By Sarah Mills
LONDON (Reuters) – It’s a sign of our ever-hotter times that the quiet contemplation of nature typical of centuries of verse has given way to activism in the emerging genre of ecopoetry that takes centre stage at a London festival this weekend.
The biennial Poetry International at the Southbank Centre was founded by former British Poet Laureate Ted Hughes in 1967 as a response to the polarisation of east and west during the Cold War and is making a comeback after a pause during pandemic lockdowns.
Its organisers said ecopoetry was an obvious focus given rising concern about climate change as record-breaking heatwaves have swept parts of the globe.
Among the more than 50 poets from around the world taking part, 57-year-old U.S. poet CAConrad, who identifies as queer, said they loved the formal freedom of ecopoetry that had “no aesthetic” in that it did not require them to write in a specific form.
“You can write whatever kind of poems you want. It’s just a concern for this fragile ecosystem that we’re seeing falling apart around us,” they said.
CAConrad will read pieces at the event, taking place from Friday until Sunday, that they said were inspired by extinct animal sounds as well as “creatures who are thriving in this world right now”.
“I want to see before I die a mink wearing a human scarf, skin from a handsome hairy leg,” one of their poems ends.

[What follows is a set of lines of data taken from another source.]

(** The calls nest: a message may rotate the file, and a rotation logs one. *)
Fixpoint log_message (fuel : nat) (env : log_env) (level : Z) (text : list Z) : st logger unit :=
  match fuel with
  | O => st_diverges
  | S fuel' =>
      g <- st_get ;;
      if level <? lg_level g then st_ret ()
      else
        let message := snprintf MAX_LOG_LINE text in
        let stamp := timestamp (le_now env) in
        mutex_lock ;;
        fp <- st_gets lg_fp ;;
        (match fp with
         | Some file =>
             name <- st_lift (at_level level_strings level) ;;
             file_write file (log_line stamp name message) ;;
             bytes <- st_gets lg_bytes_written ;;
             st_modify (set_bytes (bytes +₆₄ (Z.of_nat (length message) + 64))) ;;
             bytes <- st_gets lg_bytes_written ;;
             if MAX_LOG_SIZE <? bytes
             then _ <- logger_rotate (log_message fuel' env) env ;; st_ret ()
             else st_ret ()
         | None => st_ret ()
         end) ;;
        use_syslog <- st_gets lg_use_syslog ;;
        (if use_syslog
         then priority <- st_lift (at_level level_to_syslog level) ;; st_modify (write_syslog priority message)
         else st_ret ()) ;;
        (if LOG_LEVEL_ERROR <=? level
         then name <- st_lift (at_level level_strings level) ;;
              st_modify (write_stderr (log_line stamp name message))
         else st_ret ()) ;;
        mutex_unlock
  end.

(** A message of a message. *)
Definition LOG_DEPTH : nat := 2.

(** The two helpers for events; [details] may be [NULL]. *)
Definition log_attack {ntop : InetNtop} (env : log_env) (type : nat) (src_ip : ip_addr)
    (details : option (list Z)) : st logger unit :=
  log_message LOG_DEPTH env LOG_LEVEL_WARN
    (bytes_of "ATTACK DETECTED: " ++ bytes_of (attack_type_to_string type) ++ bytes_of " from " ++
     ip_addr_to_string src_ip ++ bytes_of " - " ++ default [] details).

Definition log_packet_drop {ntop : InetNtop} (env : log_env) (src_ip : ip_addr) (reason : list Z)
    : st logger unit :=
  log_message LOG_DEPTH env LOG_LEVEL_DEBUG
    (bytes_of "Dropped packet from " ++ ip_addr_to_string src_ip ++ bytes_of ": " ++ reason).

Definition logger_init (strdup_ok fopen_ok : bool) (env : log_env) (log_file : option (list Z)) (level : Z)
    (use_syslog : bool) : st logger Z :=
  mutex_lock ;;
  st_modify (set_mode level use_syslog) ;;
  failed <- (match log_file with
     | None => st_ret false
     | Some f =>
         if negb strdup_ok then st_modify (set_log_file None) ;; st_ret true
         else
           st_modify (set_log_file (Some f)) ;;
           open_append fopen_ok f ;;
           if negb fopen_ok then st_modify (set_log_file None) ;; st_ret true else st_ret false
     end) ;;
  mutex_unlock ;;
  if failed then st_ret (-1)
  else
    name <- st_lift (at_level level_strings level) ;;
    log_message LOG_DEPTH env LOG_LEVEL_INFO
      (bytes_of "[INFO] Logger initialized (level=" ++ name ++ bytes_of ", syslog=" ++
       bytes_of (if use_syslog then "yes" else "no") ++ bytes_of ")") ;;
    st_ret 0.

Also taking part is 30-year-old New Zealand born poet Nina Mingya Powles who is concerned about water quality.
In “Last Summer We Were Underwater” she reflects on swimming in Wellington Harbour, whose beauty she says is in danger from rising pollution.
Poetry’s power to move its listeners can be a positive spur, she said.
“If someone feels in (a) poem, the boundaries collapse between … what we think of as the human and the non-human … that for me is hope,” she said.